Algunos alimentos que lo contienen son:
- Pavo.
- Pollo.
- Huevos.
- Lácteos.
- Avena.
- Plátano.
- Semillas.
El intestino: nuestro “segundo cerebro”
Quizá hayas escuchado hablar del eje intestino-cerebro.
En nuestro sistema digestivo viven billones de microorganismos que forman parte de la microbiota intestinal y que mantienen una comunicación constante con el cerebro.
Una microbiota equilibrada favorece múltiples funciones del organismo y puede influir positivamente en nuestro bienestar general.
Para cuidar la salud intestinal es recomendable consumir alimentos ricos en fibra, frutas, verduras, leguminosas y alimentos fermentados como el yogur natural o el kéfir.
Los hábitos también importan
No solo importa qué comes, sino también cómo comes.
Algunos hábitos que pueden favorecer tanto tu salud física como mental son:
- Comer en horarios regulares.
- Evitar saltarte comidas.
- Mantener una buena hidratación.
- Comer con atención, sin prisas ni distracciones.
- Disfrutar los alimentos sin culpa ni restricciones innecesarias.
Una alimentación saludable también implica construir una relación equilibrada con la comida.
Alimentación y salud mental: una pieza del bienestar integral
Aunque una buena alimentación puede contribuir al bienestar emocional, no sustituye la atención psicológica o médica cuando existe un trastorno de salud mental.
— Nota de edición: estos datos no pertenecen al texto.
(* ===== verification/SessionRoundtrip.v ===== *)
(** * A saved session is read back

    The records [renderSession] writes are objects in Python's syntax, and what
    [objectFields] makes of such a text is what was written ([written_fields]), however deeply
    its values are nested.  So the metadata record and the provider state are recognised
    for what they are, and what a save writes is loaded with its records and the archive
    offset ([saved_loaded]); what this means for the messages of a session is in
    SessionLife. *)

From Stdlib Require Import Ascii.
From stdpp Require Import pretty.
From S2P Require Import Prelude GoText GoLib PyFloat GoFmt Core GoJson PyJson Governance Response Provider SessionText Session SessionKeys SessionCodec SessionRecords SessionFacts SessionFiles.
#[local] Open Scope string_scope.
#[local] Open Scope list_scope.
#[local] Open Scope Z_scope.

(** ** Reading what was written *)

(** A deeper limit does not change what is read. *)
Lemma json_depth fuel :
  (∀ d d' s r, (d ≤ d')%nat → json_value fuel d s = Some r → json_value fuel d' s = Some r) ∧
  (∀ d d' s r, (d ≤ d')%nat → json_members fuel d s = Some r → json_members fuel d' s = Some r) ∧
  (∀ d d' s r, (d ≤ d')%nat → json_elements fuel d s = Some r → json_elements fuel d' s = Some r).
Proof.
  induction fuel as [|fuel (IHv & IHm & IHe)]; [done|]. split_and!; intros d d' s r Hd.
  - cbn [json_value]. destruct (skip_space s) as [|c t]; [done|]. destruct (byteZ c =? 123).
    { destruct d as [|d]; [done|]. destruct d' as [|d']; [lia|]. destruct (skip_space t) as [|e u]; [done|]. destruct (byteZ e =? 125); [done|].
      destruct (json_members fuel d t) as [r'|] eqn:E; [|done]. by rewrite (IHm d d' t r' ltac:(lia) E). }
    destruct (byteZ c =? 91); [|done].
    destruct d as [|d]; [done|]. destruct d' as [|d']; [lia|]. destruct (skip_space t) as [|e u]; [done|]. destruct (byteZ e =? 93); [done|].
    destruct (json_elements fuel d t) as [r'|] eqn:E; [|done]. by rewrite (IHe d d' t r' ltac:(lia) E).
  - cbn [json_members]. destruct (stringToken _) as [[key t]|]; [|done]. cbn [mbind option_bind]. destruct (skip_space t) as [|e u]; [done|]. destruct (byteZ e =? 58); [|done].
    destruct (json_value fuel d u) as [[v w]|] eqn:E; [|done]. rewrite (IHv d d' u _ Hd E). cbn [mbind option_bind]. destruct (skip_space w) as [|g x]; [done|].
    destruct (byteZ g =? 44); [|done]. destruct (json_members fuel d x) as [r'|] eqn:E2; [|done]. by rewrite (IHm d d' x r' Hd E2).
  - cbn [json_elements]. destruct (json_value fuel d s) as [[v w]|] eqn:E; [|done]. rewrite (IHv d d' s _ Hd E). cbn [mbind option_bind]. destruct (skip_space w) as [|g x]; [done|].
    destruct (byteZ g =? 44); [|done]. destruct (json_elements fuel d x) as [r'|] eqn:E2; [|done]. by rewrite (IHe d d' x r' Hd E2).
Qed.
La depresión, la ansiedad y otras condiciones son complejas y requieren un abordaje integral que puede incluir acompañamiento profesional, cambios en el estilo de vida, actividad física, descanso adecuado y una alimentación equilibrada.
Cuidar de tu salud mental también significa pedir ayuda cuando la necesitas.
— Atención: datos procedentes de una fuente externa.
Lemma safe_delete key : safe (Delete weather key) any.
Proof.
  unfold Delete, withLock. step. apply safe_io_then.
  - generalize [Path key; journalPath key; checkpointPath key; legacyLossyPath key]. intros paths. induction paths as [|path paths IH]; cbn [removeAll]; [auto with heap|]. step. apply safe_io_then; [done|auto with heap].
  - intros ok. apply safe_io_then; [by apply safe_cache|]. intros _. case_match; auto with heap.
Qed.

Lemma safe_modTime name : safe (modTimeText weather name) any.
Proof. unfold modTimeText. step. auto with heap. Qed.
Hint Resolve safe_modTime : heap.

Lemma safe_list : safe (List_ weather) any.
Proof.
  assert (∀ name, safe (firstRecordUpdatedAt weather name) any) as Hfirst by (intros name; unfold firstRecordUpdatedAt; step; repeat case_match; auto with heap).
  unfold List_, withLock. step. step. apply safe_io_then; [by apply safe_quiet|intros names]. apply safe_io_then.
  - generalize (∅ : gmap string string). induction names as [|name names IH]; intros byKey; cbn [listEntries]; [auto with heap|]. apply safe_io_then; [|done].
    unfold listEntry. repeat case_match; try (apply safe_ret; exact I); step; auto with heap.
  - intros byKey. apply safe_io_then; [|auto with heap]. induction (map_to_list byKey) as [|[key updated] rows IH]; cbn [journalTimes]; [auto with heap|]. step. apply safe_io_then; [done|auto with heap].
Qed.

Lemma after_safe {A} (m : IO A) w : safe m any → Forall P (heap w) → Forall P (heap (after (m w))).
Proof. intros Hm Hw. destruct (Hm w Hw) as [H1 _]. unfold after. by destruct (m w) as [[a| |] w']. Qed.

Lemma visited_inv w v : wellFormed W v → Forall P (heap w) → Forall P (heap (visited weather clock randomHex w v)).
Proof.
  intros Hv Hw. destruct v as [key|h o|h meta|h ms|h|h n|key| | |fs]; cbn [visited]; [..|constructor|done]; (apply after_safe; [|done]).
  - apply safe_open.
  - apply safe_set. intros s. apply inv_op.
  - apply safe_set. intros s. by apply inv_meta.
  - apply safe_append.
  - unfold Save, withLock. step. apply safe_save.
  - apply safe_compact.
  - apply safe_delete.
  - apply safe_list.
Qed.

(** The invariant holds of every session there ever is. *)
Lemma life_inv fs visits : Forall (wellFormed W) visits → Forall P (heap (life weather clock randomHex fs visits)).
Proof.
  intros Hv. unfold life. assert (Forall P (heap (mkWorld fs emptyStore 0 0))) as Hw by constructor. revert Hw. generalize (mkWorld fs emptyStore 0 0).
  induction Hv as [|v visits Hv _ IH]; intros w Hw; [done|]. cbn [foldl]. by apply IH, visited_inv.
Qed.
End Visits.

(** ** Messages and their records *)

Section Faithful.
Context `{TimeLib}.

(** A message, the value it had when its record was made, and the record. *)
Definition entry : Type := Message * Message * option string.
Pequeños cambios, grandes resultados
No es necesario transformar toda tu alimentación de un día para otro.
Empieza con acciones sencillas como:
- Agregar una porción extra de verduras a tus comidas.
- Incluir frutas como colación.
- Elegir cereales integrales con mayor frecuencia.
- Consumir grasas saludables.
- Mantenerte bien hidratado.
Cada elección cuenta y puede convertirse en un paso hacia una mejor calidad de vida.
Conclusión
El bienestar comienza desde adentro. Alimentar tu cuerpo con los nutrientes que necesita también significa darle a tu cerebro las herramientas para funcionar mejor.
Una alimentación equilibrada, acompañada de actividad física, descanso adecuado y hábitos de autocuidado, puede ayudarte a sentirte con más energía, mantener una mejor concentración y favorecer tu bienestar emocional.
En Balance 24 creemos que cuidar tu cuerpo, tu mente y tu espíritu es la mejor forma de construir una vida más saludable. Porque el equilibrio no se alcanza con cambios extremos, sino con pequeñas decisiones que, día a día, hacen una gran diferencia.